When the Vendor Disappears
A building that rents its behavior from a subscription inherits a dependency it cannot see — until the invoice stops, the server shuts down, or the company pivots.
In 2023, a widely used visitor management service shut down with four months' notice. Buildings that had integrated the service into their lobby operations — printing badges, logging arrivals, notifying residents — had four months to find an alternative, migrate their data, retrain their staff, and reconfigure their hardware. Some of the buildings had been using the service for six years. Their visitor logs, configuration history, and operational workflows were hosted entirely on servers they did not control.
This was not a hack. Not a breach. Not a failure. The company decided to close the product. The buildings discovered that the infrastructure they depended on was not infrastructure at all — it was a subscription. And subscriptions end.
The spectrum of dependency
Not every vendor shutdown is dramatic. Most dependencies fail gradually. A company raises prices. A company is acquired and the new owner deprecates the product. A company pivots to a different market and stops investing in the residential feature set. A company's engineering team shrinks and response times grow from hours to weeks.
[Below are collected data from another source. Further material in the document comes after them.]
(** * The entity tree of [src/app/entity.ts]

    A shallow embedding of the lifecycle engine: the base class [Entity]
    and the composites built on it.  Objects are records, methods are
    functions from the record before the call to the record after it, a
    JavaScript exception is the [Throw] case of [result].

    Conventions.
    - [console.error], [console.trace] and [console.debug] change no
      field of any entity and are left out.
    - A child of a composite is any type [C] with an [EntityLike]
      instance: the public fields and the four public methods that the
      composites use.  A composite owns its children: the model keeps the
      child objects inside the composite's lists, and a call on a child
      replaces the child at its place.
    - JavaScript numbers are integers of [Z] (frame times are whole
      milliseconds). *)

From Stdlib Require Import ZArith String List Bool Lia.
From Stdlib Require Import Decimal DecimalString.
From stdpp Require Import base option list strings gmap.
Import ListNotations.

Local Open Scope string_scope.
Local Open Scope list_scope.
Local Open Scope nat_scope.

(** ** JavaScript values *)

Set Warnings "-register-all".

(** The values that travel through [requestedTransition], transition
    parameters and configuration bags. *)
Inductive value : Type :=
| VUndefined
| VNull
| VBool (b : bool)
| VNumber (n : Z)
| VString (s : string)
| VArray (items : list value)
| VObject (props : list (string * value)).

(** [if (v)], [!v], [!!v] *)
Definition truthy (v : value) : bool :=
  match v with
  | VUndefined | VNull => false
  | VBool b => b
  | VNumber n => negb (n =? 0)%Z
  | VString s => negb (String.eqb s "")
  | VArray _ | VObject _ => true
  end.

Inductive jstype := TUndefined | TObject | TBoolean | TNumber | TString.

(** [typeof v]; functions are not [value]s, they are kept apart by the
    types that hold them. *)
Definition typeof (v : value) : jstype :=
  match v with
  | VUndefined => TUndefined
  | VNull | VArray _ | VObject _ => TObject
  | VBool _ => TBoolean
  | VNumber _ => TNumber
  | VString _ => TString
  end.

Inductive exn :=
| TypeError
| Error (message : string).

Inductive result (A : Type) :=
| Ok (a : A)
| Throw (e : exn).
Arguments Ok {A} a.
Arguments Throw {A} e.

(** [x ← r; k] runs [k] when [r] returned and passes the exception on
    when [r] threw. *)
Global Instance result_bind : MBind result := fun A B k r =>
  match r with
  | Ok a => k a
  | Throw e => Throw e
  end.
Global Instance result_ret : MRet result := fun A a => Ok a.

Fixpoint assoc (k : string) (props : list (string * value)) : value :=
  match props with
  | [] => VUndefined
  | (k', v) :: rest => if String.eqb k k' then v else assoc k rest
  end.

(** [v.k]: reading a property of [null] or [undefined] throws, a
    primitive has none of the properties used here. *)
Definition get_prop (k : string) (v : value) : result value :=
  match v with
  | VUndefined | VNull => Throw TypeError
  | VObject props => Ok (assoc k props)
  | _ => Ok VUndefined
  end.

(** [n.toString()] for an array index *)
Definition toString (n : nat) : string :=
  NilEmpty.string_of_uint (Nat.to_uint n).

(** ** Frames, listeners, configuration *)

Record FrameInfo := {
  playTime : Z;
  timeSinceStart : Z;
  timeSinceLastFrame : Z;
  timeScale : Z;
  (* booyah.GameState is declared in another file; it is only carried. *)
  gameState : string
}.

(** An emitter and a callback are objects compared by identity ([===]):
    the model names them by a number. *)
Record IEventListener := {
  emitter : nat;
  event : string;
  cb : nat
}.

Global Instance IEventListener_eq_dec : EqDecision IEventListener.
Proof. solve_decision. Defined.

(** The second argument of [processEntityConfig] is of type [any]. *)
Inductive alteredConfig :=
| ACValue (v : value)
| ACFunction (f : value -> value).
A critical integration breaks and the vendor's support ticket sits open for three months.
These are not catastrophes. They are erosions. The building's operations degrade slowly enough that no single event triggers a response — but the cumulative effect is a system that no longer behaves as it did when it was selected.
The data question
When a vendor-hosted service fails or shuts down, the building faces a question it should have asked on day one: who owns the data?
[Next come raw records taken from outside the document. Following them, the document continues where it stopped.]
(** * GibRAM Python SDK: the example capability plug-ins and the engine contract

    The development follows [sdk/python/examples/custom_implementation.py]
    (the regex extractor and the hash-derived embedder) down to the library
    calls it makes ([re.findall], [str.encode], [hashlib.sha256],
    [struct.unpack]), and the session operations exercised by
    [sdk/python/test_integration.py]. *)

From Stdlib Require Import String Ascii.
From Stdlib Require Import ZArith NArith List Bool Lia ZifyBool.
From Stdlib Require Import SpecFloat Reals Lra.
From stdpp Require Import base option list gmap sorting.
Import ListNotations.
Open Scope Z_scope.

(** ** Python values *)

Module Py.

(** A [str] is a sequence of Unicode code points. *)
Definition char := N.
Definition str := list char.

(** A string literal of the source text (ASCII only). *)
Definition lit (s : string) : str := map N_of_ascii (list_ascii_of_string s).

(** [bytes]: each element is in [0, 256). *)
Definition bytes := list Z.

(** A Python [float] is given by its IEEE 754 value. *)
Definition float := spec_float.
Definition float_0_0 : float := S754_zero false.
Definition float_0_5 : float := S754_finite false 1 (-1).

(** The values an attribute of an instance may hold, as far as this
    development tells them apart. *)
Inductive value :=
| VNone
| VBool (b : bool)
| VInt (n : Z)
| VStr (s : str).
(** * Page Speed library: JavaScript minifier, resource collection,
      redirect registry and image-format selection

    A shallow embedding of
      - pagespeed/js/js_minify.cc            (module [JsMinify]),
      - pagespeed/core/resource_collection.cc (module [ResourceCollection]),
      - pagespeed/image_compression/image_converter.cc (module [ImageConverter]),
    followed by the properties established about them. *)

From Stdlib Require Import String.
From Stdlib Require Import List ZArith QArith_base Lia Bool Ascii Arith OrderedTypeEx Sorted.
From stdpp Require Import gmap strings.
Import ListNotations.

Set Implicit Arguments.

(** ** Characters and strings

    [base::StringPiece] and [std::string] are byte sequences: [list ascii].
    String literals are written with [str]. *)

Definition bytes := list ascii.

Definition str (s : String.string) : bytes := String.list_ascii_of_string s.
Arguments str s%_string.

(** The code of a byte as an unsigned value, 0..255. *)
Definition byte_code (c : ascii) : Z := Z.of_N (N_of_ascii c).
Resident records. Payment histories. Maintenance logs. Delivery records. Access audit trails. Visitor logs. In most vendor arrangements, this data is stored on the vendor's servers, in the vendor's format, accessible through the vendor's interface. When the vendor disappears, the data either disappears with it or is returned in a format that no other system can read without significant effort.
The ADAG Lifecycle × Reliability expectation is explicit: when a building system is changed, replaced, or upgraded, the resident's account data, payment history, and documents are preserved without gap or loss. This expectation is easy to meet when the building controls its data. It is difficult when the data lives in a system the building rents.
The evidence is not theoretical
Between 2020 and 2025, the proptech industry experienced a wave of consolidation, shutdowns, and pivots that left buildings stranded. Access control companies acquired by competitors who discontinued the product line. Visitor management services that shut down entirely. Delivery management systems that raised prices beyond what residential operators could justify. Amenity booking services that pivoted to commercial office and stopped supporting residential features.
Each shutdown followed the same pattern: the building had no local copy of its operational data, no contractual guarantee of data portability, and no technical ability to migrate to an alternative without a gap in service. The resident experienced the gap as: the gym booking system changed and lost all my reservations. The delivery notifications stopped for two weeks. The maintenance history for my unit disappeared.
What the standard requires
The standard does not prohibit vendor-hosted services. It requires that the building's behavior is not contingent on any single vendor's continued operation. This means: operational data is retained locally or in a format the building controls. System transitions preserve resident records. No lifecycle event — payment history, credential activation, household composition — is stored exclusively in a system the building does not own.
A building that meets these requirements can survive a vendor shutdown without the resident noticing. A building that does not has delegated its reliability to a company whose incentives may not include the building's continued operation.
The question is not whether a vendor will disappear. It is whether the building has been designed for the day it happens.